The idea of the insult of throwing money at another person, something Alfredo does to Violetta in the second act, was foreign to them, so on the drive to the theatre we talked more about insults: ignoring someone who is talking to you, throwing money at people, offering them a hand gesture.

“What is a hand gesture?”, said Naomi from the back seat of the van.

“It looks like this,” said Xavier, and he clenched his fist and pointed his finger down toward the floor of the car.

“Usually the finger is pointed upwards,” I corrected him.

“But I didn’t really want to do it, just to give her an idea of how it is done,” he replied.

We talked a little bit about swearing at people as an insult, but Aunt Catherine has been teaching Hebe that saying forbidden words at people is more of a reflection on your character than on theirs. So we took it out of the list of possible insults and I thought to myself, learning  how to handle family swear words should be a conversation to be had another day.

As we approached the theatre I said, “Look, Leo, an arm gesture.” A woman had her window rolled down and her arm was flailing out the window and her jaw was moving at a quick speed.

“Yes,” Leo replied, “I am going the wrong way down a one-way lane in this mall parking lot.”

“Well, I didn't notice this was one-way, either.  We can add that arm gesture to our list of insults. Thank you to her for that.”
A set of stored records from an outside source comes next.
(* ===== verification/Ownership.v ===== *)
(** The life of page objects (src/src/storage/Page.cpp, Page.h): a [Page] holds a
    pointer to a buffer from [new[]], constructors allocate it, moves hand it on
    and the destructor gives it back.

    The rest of the development uses a page as a value with its bytes inside
    ([Pages.Page]).  Here the pointers are explicit: the heap is a map from
    addresses to live buffers, an object has an optional address and the flag
    [ownsBuffer_], and a [delete[]] of an address that is not live, or a copy
    through a null pointer, is undefined behaviour ([None]).  The theorem says
    that the objects behave as the values do, that nothing is deleted twice or
    used after it was deleted, and that no buffer is lost. *)
From stdpp Require Import base strings list gmap sets.
From Stdlib Require Import ZArith Lia.
From S2P Require Import Prelude Buffers Config Pages PageFacts.

(** ** The heap, the objects and the operations of the class *)
Record PageObject : Set := mkPageObject {
  po_header : PageHeader; po_data : option nat; po_dirty : bool; po_pinCount : Z; po_ownsBuffer : bool }.

(** Objects are named by where the program keeps them; [w_fresh] is an address
    [new[]] has not given yet. *)
Record World : Type := mkWorld {
  w_heap : gmap nat (list Z); w_objects : gmap nat PageObject; w_fresh : nat }.
Definition World_empty : World := mkWorld ∅ ∅ 0.

Definition set_object (x : nat) (o : PageObject) (w : World) : World :=
  mkWorld (w_heap w) (<[x := o]> (w_objects w)) (w_fresh w).

(** [new std::uint8_t[kPageSize]()]. *)
Definition new_buffer (w : World) : nat * World :=
  (w_fresh w, mkWorld (<[w_fresh w := zeros (Z.to_nat kPageSize)]> (w_heap w)) (w_objects w) (S (w_fresh w))).
(** [delete[] data]: nothing for a null pointer. *)
Definition delete_buffer (data : option nat) (w : World) : option World :=
  match data with
  | None => Some w
  | Some a => if decide (is_Some (w_heap w !! a)) then Some (mkWorld (delete a (w_heap w)) (w_objects w) (w_fresh w)) else None
  end.
(** [memcpy] and [memset] from the start of the buffer. *)
Definition store (data : option nat) (bs : list Z) (w : World) : option World :=
  a ← data; b ← w_heap w !! a; Some (mkWorld (<[a := splice 0 bs b]> (w_heap w)) (w_objects w) (w_fresh w)).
There is something about sitting in the IMAX beside a 10 year old and a six year old that feels like a miracle to me. We watch the patrons taking their seats in the New York Metropolitan Opera house, the camera scanning their way over the 4 balconies, and across the magnificent ceiling. The camera pans the stalls – there is a curly headed boy in a white shirt and a well-tailored suit sitting beside his family and I thrill to think ... I am them. I get to sit here for 3 hours with Leo and his kids and soak in Verdi’s melodies with all of the amazing visuals that go along with opera.

Leo buys the kids slurpees at the first intermission, which is a good thing. I don’t know that the last two acts run in tandem until the announcer says, “We will know listen to Acts 2 and 3. The change between the two acts was cleverly choreographed – the chorus walked off the stage backwards, taking small steps backward until they had all left the stage through the one open door to the set. They walked while the overture to the third act was playing, making a seamless transition between the two acts. Dr.Grenvil walked forward in the same direction as they were walking backward, and it looked as though he was pushing them back into the world of life and preparing an empty space in which Violetta would sing her last arias for us.

The encore is on on the 28th of April, well worth the time and effort it takes to get there.

Postscript for the historically curious: In the cemetery of Montmartre, directly below the white church of the Sacre Coeur, tourists still visit the grave of Marie Duplessis, the original traviata (or misguided girl). She died Feb 2, 1846 just 19 days after achieving her 22nd birthday. Among her numerous lovers during her last years had been Alexandre Dumas fils and Franz Liszt.